Phillip was a friend of the owner and an ex-New York cop. He was part of our security team. Some of the guys had made fun of his misshapen face and out of aligned shoulders. Not the greatest human specimen to say the least, but that all changed when Fender told us that Phillip while on duty with his partner had been ambushed in an alley complex of some kind. Phillip shot his way out only to realize his buddy was still in the crossfire. So, he shot his way back in and carried his partner out. Phillip took several shots in the shoulder, back and two in the face. He received a bunch of medals took his medical retirement said fuck it to the east coast and came out west.

We were down in the bar drinking because I had the idea of using the space for poetry readings. It would be perfect, and Phillip agreed. We finished the few beers I had brought down and then I went up to the dive bar and came back with a couple of bottles of Jack Daniel.

I walked around the bar telling Phillip where I would put the platform for the poets, how I would set the lighting and Phillip sat on the bar and watched me walk back and forth. At some point Bukowski’s name came up. He lived just over the Vincent Thomas Bridge in San Pedro, about a twenty minute drive.

I don’t know if his name came up because we thought it would be cool to have him read at one of our readings or what, but fueled by Jack Daniels we started thinking about asking him personally.

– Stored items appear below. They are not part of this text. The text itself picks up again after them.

Lemma render_Header_inv st out st' :
  icon_inv st ->
  render_Header FAI st = Ok (out, st') ->
  icon_inv st' /\ bindings st' = bindings st /\ "@consts" ∈ loaded st'.
Proof.
  intros Hinv Hr.
  apply render_Header_Ok_inv in Hr as (Hc & site & _ & _ & ->).
  split; [|split].
  - intros _. cbn [emit next_scope trace autoAddCss].
    rewrite after_imports_flag, after_imports_trace.
    destruct (decide ("../fontAwesomeResize" ∈ loaded st)) as [Hl|Hl].
    + destruct (Hinv Hl) as [-> Hin]. split; [done|].
      apply elem_of_app. by left.
    + split; [done|]. rewrite !elem_of_app. left. right. by left.
  - cbn [emit next_scope bindings]. apply after_imports_bindings.
  - cbn [emit next_scope loaded]. by apply after_imports_loaded.
Qed.

(** The links of the Header are, in order, the site root, the CV file
    and the blog index, whatever the configuration: the Header shows no
    social link. *)
Lemma Header_links st out st' :
  render_Header FAI st = Ok (out, st') ->
  links out = ["/"; "/files/Simeon-Tran-CV.pdf"; "/blog"]
  /\ rendered_socials SOCIALS out = [].
Proof.
  intros Hr. apply render_Header_Ok_inv in Hr as (_ & site & _ & -> & _).
  split; reflexivity.
Qed.
(** [expr.ValidationExpr].  A nil slice and an empty one are both [[]];
    the zero string is the unset format and pattern; a nil pointer is
    [None]. *)
Record ValidationExpr : Type := {
  Values : list GoVal;
  Format : ValidationFormat;
  Pattern : string;
  Minimum : option float;
  Maximum : option float;
  MinLength : option Z;
  MaxLength : option Z;
  Required : list string
}.

(** [&expr.ValidationExpr{}] *)
Definition emptyValidation : ValidationExpr :=
  {| Values := []; Format := ""; Pattern := "";
     Minimum := None; Maximum := None;
     MinLength := None; MaxLength := None; Required := [] |}.

(** [expr.MetaExpr] is [map[string][]string]; the nil map is [None]. *)
Definition MetaExpr : Type := option (gmap string (list string)).

(** [expr.AttributeExpr], restricted to the fields the DSL reads and
    writes.  [Type'] is the Go field [Type], nil when not yet known. *)
Record AttributeExpr : Type := {
  Type' : option DataType;
  Validation : option ValidationExpr;
  Meta : MetaExpr
}.

(** [expr.ResultTypeExpr] embeds (through [UserTypeExpr]) a pointer to an
    attribute; its [Meta] and [Validation] are the promoted fields of that
    attribute. *)
Record ResultTypeExpr : Type := {
  Attribute : AttributeExpr;
  TypeName : string;
  Identifier : string
}.

Record MethodExpr : Type := { MethodName : string; MethodMeta : MetaExpr }.
Record ServiceExpr : Type := { ServiceName : string; ServiceMeta : MetaExpr }.
Record APIExpr : Type := { APIName : string; APIMeta : MetaExpr }.
(** [set] always returns; what follows it runs on the map it leaves. *)
Lemma set_then {IdType : Type} {traits : IdTraits IdType} {X : Type}
    (ValueType : type) (id : IdType) (value : val ValueType) (k : M X)
    (mProperties : gmap Z BaseProperty) :
  (Properties.set ValueType id value;; k) mProperties =
  k (final (Properties.set ValueType id value) mProperties).
Proof. unfold final. rewrite bind_run, set_run. reflexivity. Qed.

(** No call of [get] returns a value: a key that is found ends in
    [std::optional::value()] on the empty optional of [BaseProperty::get]. *)
Lemma get_never_returns_value {IdType : Type} {traits : IdTraits IdType}
    (ValueType : type) (id : IdType) (v : val ValueType)
    (mProperties : gmap Z BaseProperty) :
  result (Properties.get ValueType id) mProperties ≠ Returned (Some v).
Proof.
  unfold result. rewrite get_run. cbn. case_match; discriminate.
Qed.

(** The two keys of an identifier, by kind of identifier type. *)
Lemma enum_keys_agree {IdType : Type} (underlying : IdType → Z) (id : IdType) :
  Properties.set_key (traits := is_enum underlying) id =
  Properties.get_key (traits := is_enum underlying) id.
Proof. reflexivity. Qed.

(** The keys a sequence of [set]s leaves in an empty map are among the keys of
    its calls. *)
Lemma run_sets_lookup_None (calls : list set_call) (key : Z)
    (mProperties : gmap Z BaseProperty) :
  Forall (λ c, call_key c ≠ key) calls →
  mProperties !! key = None →
  final (run_sets calls) mProperties !! key = None.
Proof.
  intros Hcalls. revert mProperties.
  induction Hcalls as [|c rest Hc _ IH]; intros mProperties Hkey.
  - exact Hkey.
  - unfold final in *. cbn [run_sets]. rewrite bind_run.
    unfold run_set. rewrite set_run. apply IH.
    fold (call_key c). case_match; [exact Hkey|].
    rewrite lookup_insert_ne; [exact Hkey | exact Hc].
Qed.

End calls.

(** ** Bounds *)

(** C9. On [Bounds(0,0,2,2)]: [contains(0,0)] and [contains(2,2)] are true (the
    edge [x + width], [y + height] is inside), [contains(3,3)] and
    [contains(-1,0)] are false. *)
Theorem C9_Bounds_contains :
  let b := Bounds.Bounds 0 0 2 2 in
  Bounds.contains b 0 0 = Some true ∧
  Bounds.contains b 2 2 = Some true ∧
  Bounds.contains b 3 3 = Some false ∧
  Bounds.contains b (-1) 0 = Some false.
Proof. cbv zeta. repeat split; vm_compute; reflexivity. Qed.

(** In general the test is the closed rectangle, whenever the two sums stay in
    the range of [int]. *)
Lemma Bounds_contains_spec (b : Bounds.t) (px py : Z) :
  INT_MIN ≤ Bounds.x b + Bounds.width b ≤ INT_MAX →
  INT_MIN ≤ Bounds.y b + Bounds.height b ≤ INT_MAX →
  Bounds.contains b px py =
  Some (bool_decide (Bounds.x b ≤ px ≤ Bounds.x b + Bounds.width b ∧
                     Bounds.y b ≤ py ≤ Bounds.y b + Bounds.height b)).
Proof.
  intros Hx Hy. unfold Bounds.contains, int_add.
  assert ((INT_MIN <=? Bounds.x b + Bounds.width b)
          && (Bounds.x b + Bounds.width b <=? INT_MAX) = true) as ->
    by (apply andb_true_iff; split; apply Z.leb_le; lia).
  assert ((INT_MIN <=? Bounds.y b + Bounds.height b)
          && (Bounds.y b + Bounds.height b <=? INT_MAX) = true) as ->
    by (apply andb_true_iff; split; apply Z.leb_le; lia).
  destruct (Z.leb_spec (Bounds.x b) px); cbn [negb];
    [|rewrite bool_decide_eq_false_2; [reflexivity | lia]].
  destruct (Z.leb_spec px (Bounds.x b + Bounds.width b)); cbn [negb];
    [|rewrite bool_decide_eq_false_2; [reflexivity | lia]].
  destruct (Z.leb_spec (Bounds.y b) py); cbn [negb];
    [|rewrite bool_decide_eq_false_2; [reflexivity | lia]].
  destruct (Z.leb_spec py (Bounds.y b + Bounds.height b)).
  - rewrite bool_decide_eq_true_2; [reflexivity | lia].
  - rewrite bool_decide_eq_false_2; [reflexivity | lia].
Qed.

The hell with sending him a letter or calling his agent, if he had one, fuck that lets just grab a bottle of Jack and get in our car and drive over there and ask him.

He likes that shit anyway, right? People coming over and sharing some whisky with him, telling a few stories just shooting the breeze, hell yeah, he likes that kind of shit, free booze, hell yeah. Phillip broke into a Bukowski poem “this is as far as we go…so I let him have it: old, withered whore of time…your breast taste the sour cream of dreaming…”

I cheered and took a chug of Jack and I jumped into a booth, and I returned the favor. “He spent the money in her purse… He bought good French wine, frijoles, a pound of grass and two parakeets…”

Phillip clapped and hooted, finished his third tall glass of Jack, and then stood on the bar “the elephants are caked with mud and tired and the rhinos don’t move… the zebras are stupid dead stems, and the lions don’t roar” Phillip bellowed, and it echoed through the bar and the far chambers of the underground.

And on we went, lines plucked from our skin, words upon words. We finished the first bottle of Jack and started in on a second. Phillip began walking along the bar to and from, recalling something. I stumbled from the bar into a booth, and I sat clinging to the table trying to avoid the inertia of falling backwards. I watched Phillip and he had gone somewhere else. I had one more in me, but I don’t think he heard “we have everything, and we have nothing and some men do it in churches and some men do it by tearing butterflies in half and some men do it in Palm Springs laying it into butter blondes with Cadillac souls…”

I woke up and it was a Tuesday morning dust was in the sunrays Phillip was gone and I remember thinking another day killed.